I don't mean in the sense that it's more important that same sex couples should be able to go about their lives unmolested than that they should get their marriages recognized by the state. That's undoubtedly true; Sarah from Not You, The Other One puts it very well (quoted, because her commenting system doesn't allow direct linking):
Gay marriage means fuck all when the vast majority of society would rather we didn't exist at all. I'd rather the homos living in a bubble in Brighton sharpened up and campaigned against, eg, Homophobic stuff in crappy newspapers, stronger penalties against gay-bashers, for education in secondary schools, and to get homos included in equal-opportunity employment laws. Really, in the big scheme of equality, Marriage is so not top of my list.
Nevertheless, however much I agree with the sentiment, in terms of whether I add my name to the SSM cause, it's a non-argument.
My point is, I'm not sure it wouldn't be more worthwhile to campaign for recognition of serious relationships that are not marriage, rather than trying to redefine all relationships as marriage.
A campaign for the interplay between church and state to be sorted out properly (both in this country and the US; different problems, but they're aspects of the same category of problem), that I could get myself behind. Access to IVF and adoption services, legal recognition of financial interdependence in all kinds of situations, all that kind of thing, should not depend on trying to shoehorn one's relationship into a particular cultural and religious setup called marriage. Gay people would benefit from reforms in these kinds of areas as much as all kinds of queer people and people whose relationships are frowned on for reasons other than sleeping arrangements or gender.

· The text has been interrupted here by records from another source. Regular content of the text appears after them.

(** The copying loop of [INSERTION_SORT] moves a block one place up. *)
Lemma shift_up_spec (p q : list A) (x : A) (rest : list A) :
  shift_up (length q) (p ++ q ++ x :: rest) (Z.of_nat (length p + length q)) =
  Ok (p ++ hd x q :: q ++ rest).
Proof.
  revert x rest. induction q as [|y q IH] using rev_ind; intros x rest; [done|].
  rewrite length_app, Nat.add_comm. cbn [length Nat.add shift_up].
  replace (Z.of_nat (length p + S (length q)) - 1) with (Z.of_nat (length (p ++ q)))
    by (rewrite length_app; lia).
  replace (p ++ (q ++ [y]) ++ x :: rest) with ((p ++ q) ++ y :: x :: rest)
    by by rewrite <- !app_assoc.
  rewrite (ELEM_bind _ _ _ _ (zget_middle _ _ _)).
  replace ((p ++ q) ++ y :: x :: rest) with (((p ++ q) ++ [y]) ++ x :: rest)
    by by rewrite <- !app_assoc.
  replace (Z.of_nat (length p + S (length q))) with (Z.of_nat (length ((p ++ q) ++ [y])))
    by (rewrite !length_app; simpl; lia).
  rewrite zset_middle. cbn [deref mbind outcome_bind].
  rewrite <- !app_assoc, length_app. cbn [app]. rewrite IH.
  destruct q; simpl; by rewrite <- ?app_assoc.
Qed.

Lemma INSERTION_SORT_spec init t rest :
  keyed (init ++ [t]) → sorted_by init →
  ∃ l1 l2, init = l1 ++ l2 ∧
    INSERTION_SORT comp (init ++ t :: rest) (Z.of_nat (length init) + 1) =
      Ok (l1 ++ t :: l2 ++ rest) ∧
    sorted_by (l1 ++ t :: l2) ∧ l1 ++ t :: l2 ≡ₚ init ++ [t].
Proof.
  intros Hk Hs. unfold INSERTION_SORT. destruct (Z.eqb_spec (Z.of_nat (length init) + 1) 0); [lia|].
  replace (Z.of_nat (length init) + 1 - 1) with (Z.of_nat (length init)) by lia.
  rewrite (ELEM_bind _ _ _ _ (zget_middle _ _ _)).
  assert (∃ m, insertion_point comp (S (Z.to_nat (Z.of_nat (length init) + 1))) (init ++ t :: rest) t
      0 (Z.of_nat (length init) + 1 - 2) = Ok m ∧ 0 <= m <= Z.of_nat (length init) ∧
    (∀ i e, i < m → zget init i = Some e → key e <= key t) ∧
    (∀ i e, m <= i → zget init i = Some e → key t <= key e)) as (m & -> & Hm & Hlow & Hhigh).
  { destruct (decide (init = [])) as [->|Hne].
    { exists 0. repeat split; try done; intros i e _ [_ ?]%zget_Some; done. }
    destruct init as [|x init]; [done|].
    apply insertion_point_spec; try done; try (simpl; lia).
    - intros i e Hi [? ?]%zget_Some. lia.
    - intros i e Hi ?%zget_bound. lia. }
  cbn [mbind outcome_bind].
  pose proof (take_drop (Z.to_nat m) init) as Htd.
  set (l1 := take (Z.to_nat m) init) in *. set (l2 := drop (Z.to_nat m) init) in *.
  assert (Hl1 : Z.of_nat (length l1) = m) by (unfold l1; rewrite length_take; lia).
  assert (Hsplit : sorted_by (l1 ++ t :: l2)).
  { apply sorted_by_insert; [by rewrite Htd| |]; intros e [i Hi]%list_elem_of_lookup.
    - apply (Hlow (Z.of_nat i)); [apply lookup_lt_Some in Hi; lia|].
      rewrite zget_nat, <- Htd. by apply lookup_app_l_Some.
    - apply (Hhigh (Z.of_nat (length l1 + i))); [lia|].
      by rewrite zget_nat, <- Htd, lookup_app_r, Nat.add_comm, Nat.add_sub by lia. }
  exists l1, l2. split; [done|]. split; [|split; [done|]].
  2: { rewrite <- Htd, <- Permutation_middle, <- Permutation_cons_append. done. }
  destruct (Z.ltb_spec m (Z.of_nat (length init))).
  - rewrite <- Htd, length_app.
    replace (Z.to_nat (Z.of_nat (length l1 + length l2) - m)) with (length l2) by lia.
    rewrite <- app_assoc, shift_up_spec. cbn [mbind outcome_bind].
    by rewrite <- Hl1, zset_middle.
  - assert (l2 = []) as -> by (unfold l2; apply drop_ge; lia).
    rewrite app_nil_r in Htd. rewrite <- Htd at 1. by rewrite <- ?app_assoc.
Qed.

You'd need a heart of stone not to be moved by the sight of two little old lesbians finally getting to formalize their 50-year relationship. The trouble is, I think in this sort of politics, sometimes stone hearts can be quite an asset. And actually, it's rather disturbing to talk about a marriage between two people who have been essentially married for half a century. I don't feel like dismissing all the hard work that must have gone into maintaining that relationship, and of course all the prejudice and annoyance they'd have had to fight on top of that, because it wasn't marriage and is therefore meaningless.
Also, because I don't like slogans. They either end up not saying what you actually mean, or being reduced to total truisms. Various people have picked up the problems with the original 'marriage is love' tagline; in particular, much kudos to redbird for one of the most marvelous and eloquently expressed pieces of pedantry I've come across! Thank you, Redbird, that really brightened my day.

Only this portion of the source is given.